The end-to-end fine-tuning and evaluation pipeline can be executed by running bizztune/main.py. Note that at least 12GB of VRAM should be available to perform these tasks.

Next Steps

The following steps are planned for the future:

Project Structure

├── .venv/
├── archive/
├── bizztune/
│   ├── __pycache__/
│   ├── baseset/
│   ├── config/
│   ├── instructionset/
│   ├── tune/
│   ├── main.py
│   ├── utils.py
├── data/
├── dist/
├── model/
├── tests/
├── .env
├── .gitignore
├── poetry.lock
├── pyproject.toml
└── README.md

Setting Up the Project

Clone the repository:

git clone https://github.com/ChrisTho23/bizztune.git
cd bizztune

Install dependencies using Poetry:

poetry install

Set up the environment variables: Create a .env file in the root directory and add your API keys for Mistral and OpenAI.

MISTRAL_API_KEY=your_mistral_api_key
OPENAI_API_KEY=your_openai_api_key

Running Features

  1. Create Dataset To create the dataset, run the following Poetry script:

    poetry run create_dataset

    This will execute the main function in bizztune.data.

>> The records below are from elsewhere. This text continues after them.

(* ===== verification/BootCorrect.v ===== *)
(** * The boot order is respected ([Boot])

    The list of devices is the stable sort of the registrations; the boot menu
    moves the chosen device to the front of it; the boot entries follow the list;
    the boot sequence tries the entries one after the other. *)
From Stdlib Require Import Ascii String Sorted Permutation.
From S2P Require Import Prelude E820 Hlist Machine StringOps Bytes Malloc MallocCorrect Timer Clock Pci FwCfg Romfile Output BootPath BootOrder Block Boot.
Local Open Scope seabios_scope.

(** ** The sorted list *)

Section Order.
Context (drive : Z -> drive_s).

(** What a device is ordered by: priority, type, and for drives the type and
    number of the controller. *)
Definition drive_key (be : bootentry_s) : Z * Z :=
  if be_type be <=? IPL_TYPE_CDROM then (type (drive (be_data be)), cntl_id (drive (be_data be))) else (0, 0).
Definition key (be : bootentry_s) : Z * Z * (Z * Z) := (priority be, be_type be, drive_key be).

Definition key_lt (k1 k2 : Z * Z * (Z * Z)) : Prop :=
  let '(p1, t1, (d1, c1)) := k1 in
  let '(p2, t2, (d2, c2)) := k2 in
  p1 < p2 \/ (p1 = p2 /\ (t1 < t2 \/ (t1 = t2 /\ (d1 < d2 \/ (d1 = d2 /\ c1 < c2))))).
Definition key_le (k1 k2 : Z * Z * (Z * Z)) : Prop := ~ key_lt k2 k1.

Lemma key_lt_trans k1 k2 k3 : key_lt k1 k2 -> key_le k2 k3 -> key_lt k1 k3.
Proof. destruct k1 as [[p1 t1] [d1 c1]], k2 as [[p2 t2] [d2 c2]], k3 as [[p3 t3] [d3 c3]]. unfold key_le, key_lt. lia. Qed.
Lemma key_lt_le k1 k2 : key_lt k1 k2 -> key_le k1 k2.
Proof. destruct k1 as [[p1 t1] [d1 c1]], k2 as [[p2 t2] [d2 c2]]. unfold key_le, key_lt. lia. Qed.
Lemma key_lt_irrefl k : ~ key_lt k k.
Proof. destruct k as [[p t] [d c]]. unfold key_lt. lia. Qed.

Lemma goes_before_key be pos : goes_before drive be pos = true <-> key_lt (key be) (key pos).
Proof.
  unfold goes_before, key, key_lt. destruct (drive_key be) as [d1 c1] eqn:H1, (drive_key pos) as [d2 c2] eqn:H2.
  destruct (Z.ltb_spec (priority be) (priority pos)); [split; [lia|done]|].
  destruct (Z.ltb_spec (priority pos) (priority be)); [split; [done|lia]|].
  destruct (Z.ltb_spec (be_type be) (be_type pos)); [split; [lia|done]|].
  destruct (Z.ltb_spec (be_type pos) (be_type be)); [split; [done|lia]|].
  unfold drive_key, IPL_TYPE_CDROM in *. replace (be_type pos) with (be_type be) in H2 by lia.
  destruct (be_type be <=? 3); cbn [andb]; injection H1 as <- <-; injection H2 as <- <-; [|split; [done|lia]].
  rewrite orb_true_iff, andb_true_iff, !Z.ltb_lt, Z.eqb_eq. lia.
Qed.

Abbreviation sorted := (StronglySorted (fun a b => key_le (key a) (key b))).

Lemma insert_perm be l : insert_sorted drive be l ≡ₚ be :: l.
Proof. induction l as [|pos l IH]; simpl; [done|]. case_match; [done|]. rewrite IH. constructor. Qed.

Lemma insert_keeps_sorted be l : sorted l -> sorted (insert_sorted drive be l).
Proof.
  induction 1 as [|pos l Hl IH Hpos]; simpl; [repeat constructor|].
  destruct (goes_before drive be pos) eqn:Hb.
  - apply goes_before_key in Hb. constructor; [by constructor|]. constructor; [by apply key_lt_le|].
    eapply Forall_impl; [exact Hpos|]. simpl. intros x Hx. eapply key_lt_le, key_lt_trans; eauto.
  - constructor; [done|]. rewrite insert_perm. constructor; [|done]. intros Hlt. apply goes_before_key in Hlt. congruence.
Qed.

Definition same_key (k : Z * Z * (Z * Z)) (be : bootentry_s) : bool := bool_decide (key be = k).

Lemma filter_none {A} (f : A -> bool) l : (forall x, x ∈ l -> f x = false) -> List.filter f l = [].
Proof. induction l as [|x l IH]; intros Hf; simpl; [done|]. rewrite Hf by left. apply IH. intros y Hy. apply Hf. by right. Qed.

(** A device goes after all with its key. *)
Lemma insert_stable k be l : sorted l ->
  List.filter (same_key k) (insert_sorted drive be l) = List.filter (same_key k) (l ++ [be]).
Proof.
  unfold same_key. induction 1 as [|pos l Hl IH Hpos]; [done|]. cbn [insert_sorted app].
  destruct (goes_before drive be pos) eqn:Hb.
  - apply goes_before_key in Hb. change (pos :: l ++ [be]) with ((pos :: l) ++ [be]). rewrite List.filter_app.
    change (List.filter ?f (be :: ?l)) with (if f be then be :: List.filter f l else List.filter f l). cbv beta.
    change (List.filter ?f [be]) with (if f be then [be] else []). cbv beta.
    case_bool_decide as Hk; [|by rewrite app_nil_r].
    assert (forall x, x ∈ pos :: l -> key x <> k) as Hne.
    { intros x [->|Hx]%elem_of_cons Hxk.
      - rewrite <- Hk in Hxk. rewrite Hxk in Hb. by apply key_lt_irrefl in Hb.
      - eapply Forall_forall in Hpos; [|exact Hx]. rewrite <- Hk in Hxk. simpl in Hpos. rewrite Hxk in Hpos. by apply Hpos. }
    rewrite (filter_none (fun be => bool_decide (key be = k)) (pos :: l)); [done|].
    intros x Hx. by apply bool_decide_false, Hne.
  - cbn [List.filter]. by rewrite IH.
Qed.

(** C19: the list of devices is the stable sort of the registrations: the same
    devices, in the order of priority, type and controller, and those that agree
    in all of these in the order in which they were registered. *)
Theorem BootList_stable_sort (regs : list bootentry_s) :
  let l := fold_left (fun l be => insert_sorted drive be l) regs [] in
  Permutation l regs /\ sorted l /\ forall k, List.filter (same_key k) l = List.filter (same_key k) regs.
Proof.
  enough (forall l0, sorted l0 ->
    let l := fold_left (fun l be => insert_sorted drive be l) regs l0 in
    Permutation l (l0 ++ regs) /\ sorted l /\ forall k, List.filter (same_key k) l = List.filter (same_key k) (l0 ++ regs))
    as Hgen by (apply (Hgen []); constructor).
  induction regs as [|be regs IH]; intros l0 Hs; cbn [fold_left].
  - by rewrite app_nil_r.
  - destruct (IH (insert_sorted drive be l0) (insert_keeps_sorted be l0 Hs)) as (Hp & Hsr & Hst). split_and!; [|done|].
    + rewrite Hp, insert_perm. apply Permutation_middle.
    + intros k. rewrite Hst, List.filter_app, insert_stable by done. rewrite !List.filter_app. cbn [List.filter].
      rewrite <- app_assoc. f_equal. by destruct (same_key k be).
Qed.
End Order.
Definition kNumStates : Z := 12.
Definition kNumLitStates : Z := 7.
Definition kStartPosModelIndex : Z := 4.
Definition kEndPosModelIndex : Z := 14.
Definition kNumFullDistances : Z := Z.shiftl 1 (Z.shiftr kEndPosModelIndex 1).
Definition kNumPosSlotBits : Z := 6.
Definition kNumLenToPosStates : Z := 4.
Definition kNumAlignBits : Z := 4.
Definition kAlignTableSize : Z := Z.shiftl 1 kNumAlignBits.
Definition kMatchMinLen : Z := 2.

Definition IsMatch : Z := 0.
Definition IsRep : Z := IsMatch + Z.shiftl kNumStates kNumPosBitsMax.
Definition IsRepG0 : Z := IsRep + kNumStates.
Definition IsRepG1 : Z := IsRepG0 + kNumStates.
Definition IsRepG2 : Z := IsRepG1 + kNumStates.
Definition IsRep0Long : Z := IsRepG2 + kNumStates.
Definition PosSlot : Z := IsRep0Long + Z.shiftl kNumStates kNumPosBitsMax.
Definition SpecPos : Z := PosSlot + Z.shiftl kNumLenToPosStates kNumPosSlotBits.
Definition Align : Z := SpecPos + kNumFullDistances - kEndPosModelIndex.
Definition LenCoder : Z := Align + kAlignTableSize.
Definition RepLenCoder : Z := LenCoder + kNumLenProbs.
Definition Literal : Z := RepLenCoder + kNumLenProbs.

Definition LZMA_BASE_SIZE : Z := 1846.
Definition LZMA_LIT_SIZE : Z := 768.
Definition LZMA_PROPERTIES_SIZE : Z := 5.

(** "#if Literal != LZMA_BASE_SIZE StopCompilingDueBUG" *)
Example Literal_is_LZMA_BASE_SIZE : Literal = LZMA_BASE_SIZE.
Proof. reflexivity. Qed.

(** ** The properties: [LzmaDecodeProperties] *)

Record CLzmaProperties := Properties { lc : Z; lp : Z; pb : Z }.

(** [for (n = 0; prop0 >= unit; n++, prop0 -= unit);] with [prop0] a byte *)
Fixpoint prop_loop (fuel : nat) (unit n prop0 : Z) : Z * Z :=
  match fuel with
  | O => (n, prop0)
  | S f => if unit <=? prop0 then prop_loop f unit (n + 1) (u8 (prop0 - unit)) else (n, prop0)
  end.

(** [None]: LZMA_RESULT_DATA_ERROR.  A byte is less than 256, so is the number
    of iterations. *)
Definition LzmaDecodeProperties (propsData : Z -> Z) (size : Z) : option CLzmaProperties :=
  if size <? LZMA_PROPERTIES_SIZE then None
  else
    let prop0 := propsData 0 in
    if 9 * 5 * 5 <=? prop0 then None
    else
      let '(pb, prop0) := prop_loop 256 (9 * 5) 0 prop0 in
      let '(lp, prop0) := prop_loop 256 9 0 prop0 in
      Some (Properties prop0 lp pb).

Definition LzmaGetNumProbs (p : CLzmaProperties) : Z := LZMA_BASE_SIZE + Z.shiftl LZMA_LIT_SIZE (lc p + lp p).

(** ** Programs over the range decoder and the output *)

Inductive prog (A : Type) :=
| Ret (x : A)
| IfBit0 (prob : Z) (k : bool -> prog A)      (* the bit is 0; the probability is updated *)
| DirectBit (k : bool -> prog A)              (* a bit without probability: it is 1 *)
| Normalize (k : prog A)                      (* RC_NORMALIZE *)
| GetOut (i : Z) (k : Z -> prog A)            (* outStream[i] *)
| PutOut (i x : Z) (k : prog A)               (* outStream[i] = x *)
| DataError                                   (* return LZMA_RESULT_DATA_ERROR *)
| Endless.                                    (* a loop ran out of fuel *)
Arguments Ret {A}. Arguments IfBit0 {A}. Arguments DirectBit {A}. Arguments Normalize {A}.
Arguments GetOut {A}. Arguments PutOut {A}. Arguments DataError {A}. Arguments Endless {A}.

Fixpoint pbind {A B} (c : prog A) (f : A -> prog B) : prog B :=
  match c with
  | Ret x => f x
  | IfBit0 p k => IfBit0 p (fun b => pbind (k b) f)
  | DirectBit k => DirectBit (fun b => pbind (k b) f)
  | Normalize k => Normalize (pbind k f)
  | GetOut i k => GetOut i (fun x => pbind (k x) f)
  | PutOut i x k => PutOut i x (pbind k f)
  | DataError => DataError
  | Endless => Endless
  end.

Declare Scope lzma_scope.
Delimit Scope lzma_scope with lzma.
Local Open Scope lzma_scope.
Notation "'let*' x := c 'in' k" := (pbind c (fun x => k))
  (at level 100, x pattern, c at next level, k at level 200) : lzma_scope.
Notation "'bit0?' p 'then' a 'else' b" := (IfBit0 p (fun zero : bool => if zero then a else b))
  (at level 200, a at level 200, b at level 200) : lzma_scope.

(** [mi <<= 1] on a 0, [mi = (mi + mi) + 1] on a 1 *)
Definition get_bit (zero : bool) (mi : Z) : Z := if zero then Z.shiftl mi 1 else mi + mi + 1.
(** C5: decompression is safe for every input.  Whatever bytes are at [src] (and
    whatever the stack held in [scratch]), [ulzma] ends; it reads nothing of the
    input but the 13 bytes of the header and the [srclen] bytes behind it (so up to
    13 bytes past the [srclen] bytes at [src], as the code counts), with all indices
    of the decoder inside their arrays, the input's included and the probabilities
    in the 15980 bytes of [scratch]; it changes no byte outside the [maxlen] bytes at
    [dst], and returns -1 or the size in the header, which is at most [maxlen]. *)
Theorem ulzma_safe temp dst maxlen src srclen m :
  bytes_ok m -> length temp = Z.to_nat (15980 / 2) ->
  exists r m', ulzma temp dst maxlen src srclen m = Some (r, m') /\ bytes_ok m' /\
    (forall x, x < dst \/ dst + maxlen <= x -> read8 m' x = read8 m x) /\
    (r = -1 \/ read32 m (src + 5) <= maxlen /\ r = s32 (read32 m (src + 5))).
Proof.
  intros Hm Htemp. unfold ulzma. change LZMA_PROPERTIES_SIZE with 5.
  destruct (LzmaDecodeProperties _ 5) as [props|] eqn:Hp; [|exists (-1), m; auto 6].
  apply LzmaDecodeProperties_ok in Hp; [|apply Hm].
  destruct (Z.ltb_spec 15980 (LzmaGetNumProbs props * 2)); [exists (-1), m; auto 6|].
  destruct (Z.ltb_spec maxlen (read32 m (src + 5))); [exists (-1), m; auto 6|].
  pose proof (read32_range (src + 5) m Hm) as Hr. set (dstlen := read32 m (src + 5)) in *.
  pose proof (LzmaDecode_safe (read_bytes (Z.to_nat srclen) (src + 5 + 8) m) props temp
    (read_bytes (Z.to_nat dstlen) dst m) Hp) as Hsafe. rewrite length_read_bytes, Htemp in Hsafe.
  specialize (Hsafe ltac:(lia) (read_bytes_ok _ _ _ Hm) ltac:(lia)).
  assert (Hwrite : forall l, length l = Z.to_nat dstlen -> forall x, x < dst \/ dst + maxlen <= x ->
    read8 (write_bytes dst l m) x = read8 m x) by (intros l Hl x Hx; apply read8_write_bytes_out; lia).
  destruct (LzmaDecode _ _ _ _) as [v s|s| |]; try done.
  - destruct Hsafe as (_ & _ & Hl & _). do 2 eexists. split; [reflexivity|]. split; [by apply bytes_ok_write_bytes|].
    split; [by apply Hwrite|by right].
  - destruct Hsafe as [Hl _]. do 2 eexists. split; [reflexivity|]. split; [by apply bytes_ok_write_bytes|].
    split; [by apply Hwrite|by left].
Qed.
(** On the bits the encoder was given, the decoder takes the same path. *)
Lemma run_follows {A} (c : prog A) (Q : A -> Prop) : forall bits e s x e' rest,
  safe N outSize c Q -> encoder_ok N outSize e -> encode c bits e = Some (x, e', rest) ->
  follows e s -> within e' -> exists s', run input c s = Finished x s' /\ follows e' s'.
Proof.
  induction c as [x0|p k IH|k IH|k IH|i k IH|i y k IH| |]; intros bits e s x e' rest Hc He Hrun Hs Hw; cbn [safe] in Hc;
    cbn [encode] in Hrun; cbn [run]; try done.
  - injection Hrun as -> -> ->. by exists s.
  - destruct Hc as [Hp Hk]. destruct bits as [|b bits]; [done|].
    destruct (e_normalize_ok _ _ e He) as [Hn Hr]. destruct (probe_ok _ _ _ p Hn Hp) as (prob & Hat & Hprob).
    rewrite Hat in Hrun. consts. pose proof (eok_range _ _ _ Hn) as [_ Hr2]. pose proof (eok_low _ _ _ Hn) as Hlow.
    destruct (bound_ok (e_range (e_normalize e)) prob (conj Hr Hr2) Hprob) as (Hb0 & Hb1 & Hb).
    set (bound := e_range (e_normalize e) / 2048 * prob) in *. unfold range_ok in Hb0, Hb1.
    assert (He1 : encoder_ok N outSize
      (if b then Encoder (<[Z.to_nat p := UpdateBit0 prob]> (e_probs (e_normalize e))) (e_low (e_normalize e)) bound
                   (e_shifts (e_normalize e)) (e_out (e_normalize e))
       else Encoder (<[Z.to_nat p := UpdateBit1 prob]> (e_probs (e_normalize e))) (e_low (e_normalize e) + bound)
              (e_range (e_normalize e) - bound) (e_shifts (e_normalize e)) (e_out (e_normalize e)))).
    { destruct b; apply e_bit_ok; try done; auto using UpdateBit0_ok, UpdateBit1_ok; lia. }
    assert (Hw1 : within (if b then Encoder (<[Z.to_nat p := UpdateBit0 prob]> (e_probs (e_normalize e))) (e_low (e_normalize e)) bound
                   (e_shifts (e_normalize e)) (e_out (e_normalize e))
       else Encoder (<[Z.to_nat p := UpdateBit1 prob]> (e_probs (e_normalize e))) (e_low (e_normalize e) + bound)
              (e_range (e_normalize e) - bound) (e_shifts (e_normalize e)) (e_out (e_normalize e)))).
    { destruct b; (eapply within_back; [|exact Hw]); exact (proj1 (encode_spec N outSize _ Q _ _ _ _ _ (Hk _) He1 Hrun)). }
    assert (Hwn : within (e_normalize e)).
    { destruct b; destruct Hw1 as [HK Ht]; cbn [e_shifts e_low e_range] in *; split; try done; lia. }
    destruct (normalize_follows e s He Hs Hwn) as (s1 & -> & HP & HO & HR & HB & HC). cbn [and_then].
    rewrite HP, Hat, HR, Hb. destruct Hw1 as [_ Hw1]. destruct Hwn as [_ Hwn].
    destruct b; cbn [e_shifts e_low e_range] in Hw1.
    + destruct (Z.ltb_spec (Code s1) bound); [|lia]. eapply IH; [apply Hk|exact He1|exact Hrun| |exact Hw].
      split_and!; done.
    + destruct (Z.ltb_spec (Code s1) bound); [lia|]. eapply IH; [apply Hk|exact He1|exact Hrun| |exact Hw].
      split_and!; cbn [Probs outStream Range Buffer Code e_probs e_out e_range e_shifts e_low]; try done.
      * rewrite u32_small by lia. done.
      * rewrite u32_small by lia. lia.
  - destruct bits as [|b bits]; [done|]. destruct (e_normalize_ok _ _ e He) as [Hn Hr].
    pose proof Hn as [H1 H2 H3 H4 H5 H6]. unfold range_ok in H3. set (half := e_range (e_normalize e) / 2) in *.
    match type of Hrun with encode _ _ ?e1 = _ => assert (He1 : encoder_ok N outSize e1) by
      (split; simpl; try done; [unfold range_ok; lia|destruct b; lia]);
      assert (Hw1 : within e1) by (eapply within_back; [exact (proj1 (encode_spec N outSize _ Q _ _ _ _ _ (Hc _) He1 Hrun))|exact Hw]) end.
    assert (Hwn : within (e_normalize e)).
    { destruct Hw1 as [HK Ht]. cbn [e_shifts e_low e_range] in *. split; [done|]. destruct b; lia. }
    destruct (normalize_follows e s He Hs Hwn) as (s1 & -> & HP & HO & HR & HB & HC). cbn [and_then].
    rewrite HR, Z.shiftr_div_pow2 by lia. change (2 ^ 1) with 2. fold half.
    destruct Hw1 as [_ Hw1]. destruct Hwn as [_ Hwn]. cbn [e_shifts e_low e_range] in Hw1.
    destruct b.
    + destruct (Z.leb_spec half (Code s1)); [|lia]. eapply IH; [apply Hc|exact He1|exact Hrun| |exact Hw].
      split_and!; cbn; try done. rewrite u32_small by lia. lia.
    + destruct (Z.leb_spec half (Code s1)); [lia|]. eapply IH; [apply Hc|exact He1|exact Hrun| |exact Hw].
      split_and!; cbn; done.
  - destruct (e_normalize_ok _ _ e He) as [Hn Hr].
    assert (Hwn : within (e_normalize e)) by (eapply within_back; [exact (proj1 (encode_spec N outSize _ Q _ _ _ _ _ Hc Hn Hrun))|exact Hw]).
    destruct (normalize_follows e s He Hs Hwn) as (s1 & -> & Hf). by eapply IH.
  - destruct Hc as [Hi Hk]. destruct Hs as (HP & HO & HR & HB & HC). rewrite HO.
    destruct (at_index_some (e_out e) is_byte (length (e_out e)) i) as (v & Hat & Hv);
      [rewrite firstn_all; apply He|pose proof (eok_nout _ _ _ He); lia|done|]. rewrite Hat in Hrun |- *.
    eapply IH; [by apply Hk|exact He|exact Hrun|done|exact Hw].
  - destruct Hc as (Hi & Hy & Hk). pose proof Hs as (HP & HO & HR & HB & HC). rewrite HO.
    destruct (at_index (e_out e) i); [|done]. destruct He as [H1 H2 H3 H4 H5 H6].
    eapply IH; [exact Hk| |exact Hrun| |exact Hw].
    + split; simpl; try done; [by apply Forall_insert|by rewrite length_insert].
    + split_and!; simpl; done.
Qed.
Lemma match_new_replay text a b c d v dist len rest : represents (text, (a, b, c, d)) v -> state v < 4 ->
  in_text text dist = true -> (2 <= len)%nat -> (length text + len <= size)%nat ->
  after (copy dist len text, (dist, b, c, d))
    (replay (match_ outSize (Z.of_nat len - 2) v) (distance_bits dist ++ rest) (filled text b1) (filled text b2)) rest.
Proof.
  intros (Hnp & Ha & Hb & Hc & Hd) Hst Hin Hlen Hle. unfold match_.
  pose proof Hin as Hin'. unfold in_text in Hin'. apply andb_true_iff in Hin' as [H1%Z.leb_le H2%Z.leb_le].
  destruct (Z.ltb_spec (state v) 4); [|lia]. erewrite replay_bind.
  2:{ erewrite replay_bind by (apply distance_replay; lia). cbv zeta.
      replace (u32 (dist - 1 + 1)) with dist by (rewrite u32_small; lia).
      destruct (Z.eqb_spec dist 0); [lia|]. cbn [replay]. reflexivity. }
  cbv beta iota. apply copy_after; done.
Qed.

Lemma match_rep_replay text reps v dist len rest : represents (text, reps) v -> 4 <= state v -> rep0 v = dist ->
  in_text text dist = true -> (2 <= len)%nat -> (length text + len <= size)%nat ->
  after (copy dist len text, reps)
    (replay (match_ outSize (Z.of_nat len - 2) v) rest (filled text b1) (filled text b2)) rest.
Proof.
  intros Hrep Hst Hr0 Hin Hlen Hle. unfold match_. destruct (Z.ltb_spec (state v) 4); [lia|]. cbn [pbind].
  by apply copy_after.
Qed.

Lemma short_replay text a b c d v st rest : represents (text, (a, b, c, d)) v -> in_text text a = true ->
  (length text < size)%nat ->
  after (copy a 1 text, (a, b, c, d))
    (replay (GetOut (u32 (nowPos v - rep0 v)) (fun byte =>
       PutOut (nowPos v) byte (Ret (Some (Vars (nowPos v + 1) byte st (rep0 v) (rep1 v) (rep2 v) (rep3 v))))))
       rest (filled text b1) (filled text b2)) rest.
Proof.
  intros (Hnp & Ha & Hb & Hc & Hd) Hin Hl. rewrite (get_replay text) by (done || lia || by rewrite Ha).
  rewrite (put_replay text) by (done || lia). cbn [replay]. rewrite Ha. eexists. split; [reflexivity|].
  split_and!; cbn; try done. rewrite length_app. simpl. lia.
Qed.

Lemma good_len_spec len : good_len len = true -> (2 <= len <= 273)%nat.
Proof. unfold good_len. rewrite andb_true_iff, !Nat.leb_le. lia. Qed.
(* ===== verification/Sha1Correct.v ===== *)
(** * [Sha1] computes the standard's digest

    The block function on memory is the compression of the standard on lists of
    words; the buffering of the last block is the padding of the message. *)
From S2P Require Import Prelude Machine StringOps Bytes Areas Sha1.

(** ** Words *)

Definition is_word (x : Z) : Prop := 0 <= x < 2 ^ 32.

Lemma rol_S n x : is_word x -> In n [1; 5; 30] -> rol x n = Fips.S_ n x.
Proof.
  unfold is_word, rol, Fips.S_, u32. intros Hx [<- | [<- | [<- | []]]];
    rewrite Z.shiftl_mul_pow2, Z.shiftr_div_pow2, lor_add_shifted by lia; lia.
Qed.

Lemma lxor_ones b : is_word b -> Z.lxor b 0xffffffff = 2 ^ 32 - 1 - b.
Proof.
  intros Hb. change 0xffffffff with (Z.ones 32).
  assert (Hand : Z.land b (Z.lxor b (Z.ones 32)) = 0).
  { apply Z.bits_inj'. intros n Hn. rewrite Z.land_spec, Z.lxor_spec, Z.bits_0, Z.testbit_ones_nonneg by lia.
    destruct (Z.ltb_spec n 32); [by destruct (Z.testbit b n)|]. by rewrite (testbit_small b 32). }
  pose proof (Z.add_nocarry_lxor _ _ Hand) as H.
  rewrite <- Z.lxor_assoc, Z.lxor_nilpotent, Z.lxor_0_l in H. change (Z.ones 32) with (2 ^ 32 - 1) in *. lia.
Qed.

Lemma choice_xor b c d : is_word b ->
  Z.lor (Z.land b c) (Z.land (Z.lxor b 0xffffffff) d) = Z.lxor (Z.land b c) (Z.land (2 ^ 32 - 1 - b) d).
Proof.
  intros Hb. rewrite lxor_ones by done. symmetry. apply Z.lxor_lor. rewrite <- lxor_ones by done.
  change 0xffffffff with (Z.ones 32). apply Z.bits_inj'. intros n Hn.
  rewrite !Z.land_spec, Z.lxor_spec, Z.bits_0, Z.testbit_ones_nonneg by lia.
  destruct (Z.ltb_spec n 32).
  - by destruct (Z.testbit b n), (Z.testbit c n).
  - by rewrite (testbit_small b 32).
Qed.

Lemma majority_xor b c d :
  Z.lor (Z.lor (Z.land b c) (Z.land b d)) (Z.land c d) = Z.lxor (Z.lxor (Z.land b c) (Z.land b d)) (Z.land c d).
Proof.
  apply Z.bits_inj'. intros n _. rewrite !Z.lor_spec, !Z.lxor_spec, !Z.land_spec.
  by destruct (Z.testbit b n), (Z.testbit c n), (Z.testbit d n).
Qed.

  2. Evaluate Dataset with GPT & Mistral To evaluate the dataset, run the following Poetry script:

    poetry run benchmark

    This will execute the main function in bizztune.benchmark.

Configuration

The configurations for each task can be found in bizztune/config.py. Adjust these configurations as needed for your specific requirements.